-------- Input
(** [delete p]: nothing for null; of a dangling pointer it is undefined. *)
Definition delete {A} (p : pointer A) (destructor : A -> gprog unit) : gprog (pointer A) :=
  match p with
  | Null => pret Null
  | Live a => destructor a;; pret Dangling
  | Dangling => halt Undefined
  end.

Definition close (d : Z) : gprog unit := lift (fdo (FClose d)).

Definition clear : gprog unit :=
  let* s := get_state in
  let* c := delete (controller s) (fun c => lift (delete_controller c)) in
  modify_state (set_controller c);;
  let* m := delete (mm s) (fun _ => pret tt) in
  modify_state (set_mm m);;
  lift (munmap (huge_base s) DMA_SIZE);;
  close (fd s);; close (byfd s);; close (hfd s).

Definition getController : gprog (pointer FpgaController) :=
  let* s := get_state in pret (controller s).

Definition allocate (cas : nat -> bool) (size : Z) : gprog Z :=
  let* s := get_state in
  let* m := deref (mm s) in
  let (a, m') := MemoryManager.allocate cas size m in
  modify_state (set_mm (Live m'));; pret a.

Definition free (p : Z) : gprog unit :=
  let* s := get_state in
  let* m := deref (mm s) in
  modify_state (set_mm (Live (MemoryManager.free p m))).

(** A program that uses the memory: its requests, and its writes of bytes. *)
Definition write_byte (a v : Z) : gprog unit :=
  touch_region a 1;;
  let* s := get_state in
  let* m := deref (mm s) in
  modify_state (set_mm (Live (store a v m))).

Definition serve_one (o : op) : gprog Z :=
  match o with
  | OpAllocate cas n => allocate cas n
  | OpFree p => free p;; pret 0
  | OpStore a v => write_byte a v;; pret 0
  end.

Fixpoint serve (ops : list op) : gprog (list (op * Z)) :=
  match ops with
  | [] => pret []
  | o :: ops' =>
      let* r := serve_one o in
      let* tr := serve ops' in
      pret ((o, r) :: tr)
  end.
End Fpga.

(** ** Specifications *)

Lemma DMA_SIZE_eq : DMA_SIZE = 2 ^ 33.
Proof. done. Qed.

(** The machine serves what the program asks of it.  The descriptors, the
    addresses and the results of the ioctls are not fixed. *)
Class WorkingOs `{FpgaEnv} : Prop := {
  open_works : forall h path, 0 <= path <= 2 -> 0 <= os_open h path < 2 ^ 31;
  mmap_works : forall h d n, 0 < n <= DMA_SIZE ->
    0 < os_mmap h d n /\ os_mmap h d n + n < 2 ^ 64 /\ os_mmap h d n mod 4096 = 0;
  munmap_works : forall h p, os_munmap h p = 0;
}.

Lemma wp_lift {A B} (m : fprog A) (k : A -> gprog B) s Q :
  wp m (fun a w => wp (k a) Q (set_world w s)) (world s) -> wp (pbind (lift m) k) Q s.
Proof.
  unfold wp, pbind, lift. by destruct (m (world s)) as [[a|r] w].
Qed.

Lemma wp_lift_last {A} (m : fprog A) s Q :
  wp m (fun a w => Q a (set_world w s)) (world s) -> wp (lift m) Q s.
Proof. unfold wp, lift. by destruct (m (world s)) as [[a|r] w]. Qed.

Lemma wp_fask_st {A} `{FpgaEnv} (ans : fhist -> A) e tr maps (Q : A -> fstate -> Prop) :
  Q (ans tr) (FState (tr ++ [e (ans tr)]) maps) -> wp (fask ans e) Q (FState tr maps).
Proof. done. Qed.

Lemma wp_fask_any {A} `{FpgaEnv} (ans : fhist -> A) e tr maps (Q : A -> fstate -> Prop) :
  (forall a, Q a (FState (tr ++ [e a]) maps)) -> wp (fask ans e) Q (FState tr maps).
Proof. intros Hk. apply wp_fask_st, Hk. Qed.

(** After one step the state is a record again. *)
Ltac settle :=
  unfold set_controller, set_mm, set_nodeId, set_fd, set_byfd, set_hfd, set_huge_base,
    set_world, flog;
  cbn [controller mm nodeId fd byfd hfd huge_base world f_trace f_maps].
Ltac modify := apply wp_bind, wp_modify; settle.

Section FpgaSpecs.
Context `{WorkingOs}.

Lemma wp_mmap {B} d n tr maps (k : Z -> fprog B) Q :
  0 < n <= DMA_SIZE ->
  (forall p, 0 < p -> p + n < 2 ^ 64 -> p mod 4096 = 0 ->
     wp (k p) Q (FState (tr ++ [FMmap d n p]) ((p, n) :: maps))) ->
  wp (pbind (mmap d n) k) Q (FState tr maps).
Proof.
  intros Hn Hk. destruct (mmap_works tr d n Hn) as (H1 & H2 & H3).
  apply wp_bind. unfold mmap. apply wp_bind, wp_fask_st.
  rewrite u64_small by lia. rewrite (proj2 (Z.eqb_neq _ MAP_FAILED)).
  - by apply wp_bind, wp_modify, wp_ret, Hk.
  - unfold MAP_FAILED. lia.
Qed.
----------------
Work request: Give back, unchanged, the run of lines in the listing above that begins at the line containing "touch_region a 1;;" and ends at the line containing "Proof. unfold wp, lift.", both included.

The answer:
  touch_region a 1;;
  let* s := get_state in
  let* m := deref (mm s) in
  modify_state (set_mm (Live (store a v m))).

Definition serve_one (o : op) : gprog Z :=
  match o with
  | OpAllocate cas n => allocate cas n
  | OpFree p => free p;; pret 0
  | OpStore a v => write_byte a v;; pret 0
  end.

Fixpoint serve (ops : list op) : gprog (list (op * Z)) :=
  match ops with
  | [] => pret []
  | o :: ops' =>
      let* r := serve_one o in
      let* tr := serve ops' in
      pret ((o, r) :: tr)
  end.
End Fpga.

(** ** Specifications *)

Lemma DMA_SIZE_eq : DMA_SIZE = 2 ^ 33.
Proof. done. Qed.

(** The machine serves what the program asks of it.  The descriptors, the
    addresses and the results of the ioctls are not fixed. *)
Class WorkingOs `{FpgaEnv} : Prop := {
  open_works : forall h path, 0 <= path <= 2 -> 0 <= os_open h path < 2 ^ 31;
  mmap_works : forall h d n, 0 < n <= DMA_SIZE ->
    0 < os_mmap h d n /\ os_mmap h d n + n < 2 ^ 64 /\ os_mmap h d n mod 4096 = 0;
  munmap_works : forall h p, os_munmap h p = 0;
}.

Lemma wp_lift {A B} (m : fprog A) (k : A -> gprog B) s Q :
  wp m (fun a w => wp (k a) Q (set_world w s)) (world s) -> wp (pbind (lift m) k) Q s.
Proof.
  unfold wp, pbind, lift. by destruct (m (world s)) as [[a|r] w].
Qed.

Lemma wp_lift_last {A} (m : fprog A) s Q :
  wp m (fun a w => Q a (set_world w s)) (world s) -> wp (lift m) Q s.
Proof. unfold wp, lift. by destruct (m (world s)) as [[a|r] w]. Qed.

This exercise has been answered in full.